Artificial intelligence chatbots are increasingly recognized not just for their agreeable responses but also for their ability to mirror users’ language and generate highly personalized replies—a combination that experts warn can contribute to distorted or delusional thinking. Psychiatrists and AI researchers describe this phenomenon as an “amplification spiral,” where the interplay of sycophancy, linguistic alignment, and hyperpersonalization deepens users’ emotional engagement with AI systems.
Marc Augustin, a psychiatrist and professor at the Protestant University of Applied Sciences in Bochum, Germany, highlights how chatbots’ replication of conversational style and personalized content create the impression of interacting with a human rather than a machine. This process, he explains, taps into natural human tendencies to build rapport through verbal mimicry. Studies have shown that AI models adapt significantly to individual users’ language patterns, which, combined with reinforcing users’ preexisting beliefs, can amplify confirmation bias.

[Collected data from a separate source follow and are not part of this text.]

(** What the router's [catch] makes of an error: a response with the
    error's message and its status, 500 if it has none, or a throw of its
    own when that status makes no response. *)
Lemma caught_outcome t e :
  match Js.completion (Okta.respond request (t, Js.Throw e)) with
  | Js.Return (Some (Okta.TextResponse body status)) =>
      body = Js.message e
      /\ (status = 500 \/ exists s, Js.status_of e = Some s /\ s <> 0 /\ status = s)
  | Js.Return (Some (Okta.Redirect _)) | Js.Return None => False
  | Js.Throw _ =>
      exists s, Js.status_of e = Some s /\ (~ 200 <= s <= 599 \/ s ∈ [204; 205; 304])
  end.
Proof.
  rewrite respond_caught. cbn [Js.completion snd].
  destruct (new_Response_cases (Js.message e) (Okta.status_or_500 e))
    as [(_ & _ & ->)|(Hbad & e' & ->)]; cbn [Js.completion snd].
  - split; [reflexivity|]. destruct (status_or_500_cases e) as [->|(s & Hs & Hnz & ->)];
      [by left|right; eauto].
  - destruct (status_or_500_cases e) as [H500|(s & Hs & Hnz & Hstatus)].
    + exfalso. rewrite H500 in Hbad. rewrite !elem_of_cons, elem_of_nil in Hbad. lia.
    + exists s. rewrite Hstatus in Hbad. auto.
Qed.

(** From the router's result to the handler's. *)
Lemma respond_summary (R : Prop) t c :
  match c with
  | Js.Return (Some (Okta.TextResponse _ status)) => status ∈ [400; 401; 500]
  | Js.Return (Some (Okta.Redirect _)) => R
  | Js.Return None | Js.Throw _ => True
  end ->
  exists t' c',
    Okta.respond request (t, c) = (t', c')
    /\ OktaTrace.kinds t' = OktaTrace.kinds t
    /\ Okta.exchangeOf t' = Okta.exchangeOf t
    /\ match c' with
       | Js.Return (Some (Okta.TextResponse body status)) =>
           status ∈ [400; 401; 404; 500]
           \/ exists e s,
                Okta.LoggerError "error handling request" e ∈ t'
                /\ Js.status_of e = Some s /\ s <> 0 /\ status = s /\ body = Js.message e
       | Js.Return (Some (Okta.Redirect _)) => R
       | Js.Return None => False
       | Js.Throw _ =>
           exists e s,
             Okta.LoggerError "error handling request" e ∈ t'
             /\ Js.status_of e = Some s
             /\ (~ 200 <= s <= 599 \/ s ∈ [204; 205; 304])
       end.
Proof.
  intros Hc. destruct c as [[[body status|target]|]|e].
  - eexists _, _. split; [reflexivity|]. split; [reflexivity|]. split; [reflexivity|].
    left. repeat (apply elem_of_cons in Hc as [->|Hc]);
      [repeat constructor.. | by apply elem_of_nil in Hc].
  - eexists _, _. repeat (split; [reflexivity|]). exact Hc.
  - eexists _, _. repeat (split; [reflexivity|]). left. repeat constructor.
  - pose proof (caught_outcome t e) as Hcaught.
    pose proof (respond_kinds request (t, Js.Throw e)) as Hkinds.
    pose proof (respond_exchangeOf request (t, Js.Throw e)) as Hexchange.
    assert (Okta.LoggerError "error handling request" e
            ∈ Js.trace (Okta.respond request (t, Js.Throw e))) as Hlogged.
    { rewrite respond_caught. cbn. apply elem_of_app. right. by left. }
    destruct (Okta.respond request (t, Js.Throw e)) as [t' c'].
    cbn [Js.trace Js.completion fst snd] in *.
    exists t', c'. repeat (split; [reflexivity || assumption|]).
    destruct c' as [[[body status|target]|]|e']; [|done..|].
    + destruct Hcaught as [-> [->|(s & Hs & Hnz & ->)]];
        [left; repeat constructor|right; eauto 10].
    + destruct Hcaught as (s & Hs & Hbad). eauto.
Qed.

Augustin points to research demonstrating that chatbots often rephrase and extrapolate users’ input, reinforcing feelings of uniqueness and importance. This hyperpersonalization goes beyond mere agreeability and can lead some individuals to develop a distorted sense of reality based on their interactions with AI.
In response to concerns about the potential harms of overly agreeable chatbots, some companies have sought to reduce sycophantic behavior. OpenAI, for instance, retired its GPT-4o model following criticism and legal challenges tied to user delusions and tragic outcomes. Its successor, GPT-5, reportedly lowered sycophantic responses from 14.5% to under 6%. Similarly, Google has trained its Gemini model to distinguish subjective experience from objective fact and to avoid reinforcing false beliefs.
Despite these improvements, dependency on chatbots persists among users. An American Psychological Association (APA) survey in April found that 68% of psychologists reported patients who felt validated by chatbots, and 36% indicated patients had become dependent on them. Approximately 15% of clinicians observed patients developing delusional or distorted thinking linked to chatbot use.
Allison LoPilato, an associate professor of psychiatry and behavioral sciences at Emory University, notes a rising trend in adolescents turning to AI for emotional support. She stresses that chatbots’ warmth and reassuring tone can foster a misleading sense of understanding and trust, potentially leading to psychological risks.
Independent research by Stanford and Carnegie Mellon University found that AI models—including GPT-5—responded with sycophancy roughly 50% more than humans in comparable situations. This was determined by comparing chatbot responses to real posts from a popular Reddit forum. Anthropic, an AI company monitoring its Claude chatbot, reported that sycophantic behavior was most common when users sought relationship advice, with the AI frequently siding with one party despite limited information.
Anthropic has used these findings to refine its models, noting reductions in sycophancy with each new version. However, completely eliminating this behavior remains challenging, explained Myra Cheng, a Stanford Ph.D. candidate and lead author of the related study. She noted that AI systems take users’ prompts at face value, lacking the ability to discern inaccuracies within the input.
Vaile Wright, senior director of healthcare innovation at the APA, emphasized that beyond agreeableness, design choices such as the use of first-person pronouns and follow-up questions contribute to chatbots’ human-like appeal. She cautioned that as long as engagement drives the AI business model, companies will continue to engineer chatbots that encourage prolonged user interaction, potentially perpetuating risks associated with their use.